Z najnowszej wersji projektu zmian ustawy o PIT i o zryczałtowanym podatku wynika, że przeprowadzenie audytu energetycznego nie będzie warunkiem skorzystania z ulgi podatkowej na ocieplanie domu jednorodzinnego. Rozwiązanie takie przewidywały wcześniejsze wersje projektu.



Tak skonstruowana ulga nie spodobała się Kancelarii Prezesa Rady Ministrów. Jej zdaniem nie zachęciłaby właścicieli domów do inwestowania w ich termomodernizację. Barierą byłby bowiem koszt audytu szacowany na ok. 800–1200 zł. Przedstawiciele premiera zaproponowali więc wprowadzenie uproszczonego audytu, który byłby tańszy, albo pełny zwrot kosztów jego przeprowadzenia. Pisaliśmy o tym w artykule „Fiskus nie zachęci do ocieplania domu” (DGP nr 185/2018).
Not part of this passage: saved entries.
(** Parking one row of source elements. *)
Lemma park_row r (src : tensor T) soff s :
  ub_ok s -> 0 <= r < 8 -> 0 <= soff -> soff + baseDim <= t_len src ->
  wp (DataCopy 2 calcT (2 * (r * MAX_BLOCK_DIM) + MAX_BLOCK_DIM) (fun _ => src) soff baseDim)
     (fun _ s' => calc_only s s' /\ parked s' r (fun c => t_at src (soff + c)) /\
        forall r' f, 0 <= r' -> r' <> r -> parked s r' f -> parked s' r' f) s.
Proof.
  intros Hok Hr Hs Hlen. destruct Hchan as (Hc & Hb & Hal & Hd). pose proof Hok as (_ & _ & Hcalc).
  apply wp_DataCopy; [apply block_aligned_16; lia|in_range|by apply in_tensor_true; lia|].
  ks_simpl. split_and!.
  - repeat split; ks_simpl. apply of_halves_write_len.
  - intros c Hcc. ks_simpl. rewrite as_of_halves. by rewrite write_range_in.
  - intros r' f Hr0 Hne Hp c Hcc. ks_simpl. rewrite as_of_halves.
    rewrite write_range_out; [by apply Hp|]. unfold MAX_BLOCK_DIM. nia.
Qed.

(** Widening one parked row leaves the other parked rows and cast rows alone. *)
Lemma cast_row r f s :
  ub_ok s -> 0 <= r < 8 -> parked s r f ->
  wp (CastRepeats (r * MAX_BLOCK_DIM) (2 * (r * MAX_BLOCK_DIM) + MAX_BLOCK_DIM) baseDim)
     (fun _ s' => calc_only s s' /\ (forall c, 0 <= c < baseDim -> crow s' r c = castUp (f c)) /\
        (forall r' f', 0 <= r' -> r' <> r -> parked s r' f' -> parked s' r' f') /\
        (forall r' c, r' <> r -> 0 <= c < MAX_BLOCK_DIM -> crow s' r' c = crow s r' c)) s.
Proof.
  intros Hok Hr Hp. destruct Hchan as (Hc & Hb & Hal & Hd).
  eapply wp_mono; [apply CastRepeats_spec; [done|done|unfold MAX_BLOCK_DIM; lia]|].
  intros _ s' (Hsame & Hcast & Hkeep). split_and!; [done| | |].
  - intros c Hcc. unfold crow, row. rewrite Hcast by done. f_equal. by apply Hp.
  - intros r' f' Hr0 Hne Hp' c Hcc. rewrite <- (Hp' c Hcc). apply as_halves_ext, Hkeep.
    unfold MAX_BLOCK_DIM.
    replace ((2 * (r' * 4096) + 4096 + c) / 2) with (r' * 4096 + 2048 + c / 2) by zlia.
    assert (0 <= c / 2 < 2048) by zlia. nia.
  - intros r' c Hne Hcc. unfold crow, row. apply Hkeep. unfold MAX_BLOCK_DIM in *. nia.
Qed.

Lemma zero_row r s :
  ub_ok s -> 0 <= r < 8 ->
  wp (Duplicate calc (r * MAX_BLOCK_DIM) zeroF baseDim)
     (fun _ s' => calc_only s s' /\ (forall c, 0 <= c < baseDim -> crow s' r c = zeroF) /\
        (forall r' c, r' <> r -> 0 <= c < MAX_BLOCK_DIM -> crow s' r' c = crow s r' c)) s.
Proof.
  intros Hok Hr. pose proof Hok as (_ & _ & Hcalc). destruct Hchan as (Hc & Hb & Hal & Hd).
  apply wp_Duplicate; [in_range|]. ks_simpl. split_and!; [by repeat split| |].
  - intros c Hcc. unfold crow. ks_simpl. by rewrite row_write_same.
  - intros r' c Hne Hcc. unfold crow. ks_simpl. apply row_write_other; [done|done|unfold MAX_BLOCK_DIM; lia].
Qed.

(** The three stages: parking the weights, parking the bias, widening. *)
Lemma park_weights s :
  ub_ok s ->
  wp (for_range 0 (td_width td) (fun j =>
        DataCopy 2 calcT (2 * weightF + ((MAX_WIDTH - td_width td + j) * MAX_BLOCK_DIM * 2 + MAX_BLOCK_DIM))
          (fun _ => weightGm e) (j * td_dim td + channelStart) baseDim))
     (fun _ s' => calc_only s s' /\ forall i, 0 <= i < td_width td ->
        parked s' (4 - td_width td + i) (fun c => t_at (weightGm e) (i * td_dim td + channelStart + c))) s.
Proof.
  intros Hok. pose proof (eo_width Henv). pose proof (eo_dim Henv). pose proof (eo_weight Henv).
  destruct Hchan as (Hc & Hb & Hal & Hd).
  apply (wp_for_range (fun j s' => calc_only s s' /\ forall i, 0 <= i < j ->
     parked s' (4 - td_width td + i) (fun c => t_at (weightGm e) (i * td_dim td + channelStart + c))));
    [lia|split; [done|lia]| |done].
  intros j s' Hj (Hsame & Hpark).
  replace (2 * weightF + ((MAX_WIDTH - td_width td + j) * MAX_BLOCK_DIM * 2 + MAX_BLOCK_DIM))
    with (2 * ((4 - td_width td + j) * MAX_BLOCK_DIM) + MAX_BLOCK_DIM) by (unfold weightF, MAX_WIDTH, MAX_BLOCK_DIM; lia).
  eapply wp_mono; [apply park_row; [by eapply calc_only_ub_ok|lia|nia|nia]|].
  intros _ s'' (Hs & Hnew & Hold). split; [by etrans|]. intros i Hi.
  destruct (decide (i = j)) as [-> |Hne]; [exact Hnew|]. apply Hold; [lia|lia|]. apply Hpark. lia.
Qed.

Lemma cast_weights s :
  ub_ok s ->
  (forall i, 0 <= i < td_width td ->
     parked s (4 - td_width td + i) (fun c => t_at (weightGm e) (i * td_dim td + channelStart + c))) ->
  wp (for_range 0 (td_width td) (fun j =>
        CastRepeats (weightF + (MAX_WIDTH - td_width td + j) * MAX_BLOCK_DIM)
          (2 * weightF + ((MAX_WIDTH - td_width td + j) * MAX_BLOCK_DIM * 2 + MAX_BLOCK_DIM)) baseDim))
     (fun _ s' => calc_only s s' /\
        (forall i c, 0 <= i < td_width td -> 0 <= c < baseDim ->
           crow s' (4 - td_width td + i) c = weight_at (channelStart + c) i) /\
        (forall f, parked s 4 f -> parked s' 4 f)) s.
Proof.
  intros Hok Hpark. pose proof (eo_width Henv). destruct Hchan as (Hc & Hb & Hal & Hd).
  apply (wp_for_range (fun j s' => calc_only s s' /\
     (forall i c, 0 <= i < j -> 0 <= c < baseDim -> crow s' (4 - td_width td + i) c = weight_at (channelStart + c) i) /\
     (forall i, j <= i < td_width td ->
        parked s' (4 - td_width td + i) (fun c => t_at (weightGm e) (i * td_dim td + channelStart + c))) /\
     (forall f, parked s 4 f -> parked s' 4 f))); [lia| | |].
  - split_and!; [done|lia|intros i Hi; apply Hpark; lia|done].
  - intros j s' Hj (Hsame & Hdone & Hrest & Hbias).
    replace (weightF + (MAX_WIDTH - td_width td + j) * MAX_BLOCK_DIM) with ((4 - td_width td + j) * MAX_BLOCK_DIM)
      by (unfold weightF, MAX_WIDTH; lia).
    replace (2 * weightF + ((MAX_WIDTH - td_width td + j) * MAX_BLOCK_DIM * 2 + MAX_BLOCK_DIM))
      with (2 * ((4 - td_width td + j) * MAX_BLOCK_DIM) + MAX_BLOCK_DIM) by (unfold weightF, MAX_WIDTH, MAX_BLOCK_DIM; lia).
    eapply wp_mono; [apply cast_row; [by eapply calc_only_ub_ok|lia|apply Hrest; lia]|].
    intros _ s'' (Hs & Hnew & Hpk & Hold). split_and!; [by etrans| | |].
    + intros i c Hi Hcc. destruct (decide (i = j)) as [-> |Hne].
      * rewrite Hnew by done. unfold weight_at. do 2 f_equal. lia.
      * rewrite Hold by (unfold MAX_BLOCK_DIM; lia). apply Hdone; lia.
    + intros i Hi. apply Hpk; [lia|lia|]. apply Hrest. lia.
    + intros f Hf. apply Hpk; [lia|lia|]. by apply Hbias.
  - intros s' (Hsame & Hdone & _ & Hbias). done.
Qed.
Na posiedzenie rządu trafi już poprawiony projekt. Wynika z niego, że z ulgi będą mogli skorzystać podatnicy PIT (zarówno ci, którzy płacą podatek według skali podatkowej, jak i ci, którzy rozliczają się według 19-proc. stawki liniowej) oraz ryczałtowcy. Każdy z nich będzie mógł odliczyć od dochodu (bądź przychodu) nawet 23 proc. wydatków poniesionych na termomodernizację jednorodzinnych budynków mieszkalnych, które zostaną skończone w okresie trzech kolejnych lat, licząc od końca roku podatkowego, w którym poniesiono pierwsze koszty. Nie będzie mogło to jednak być więcej niż 53 tys. zł. Oznacza to, że z ulgi termomodernizacyjnej będzie można skorzystać, gdy wydatki nie przekroczą prawie 230,5 tys. zł.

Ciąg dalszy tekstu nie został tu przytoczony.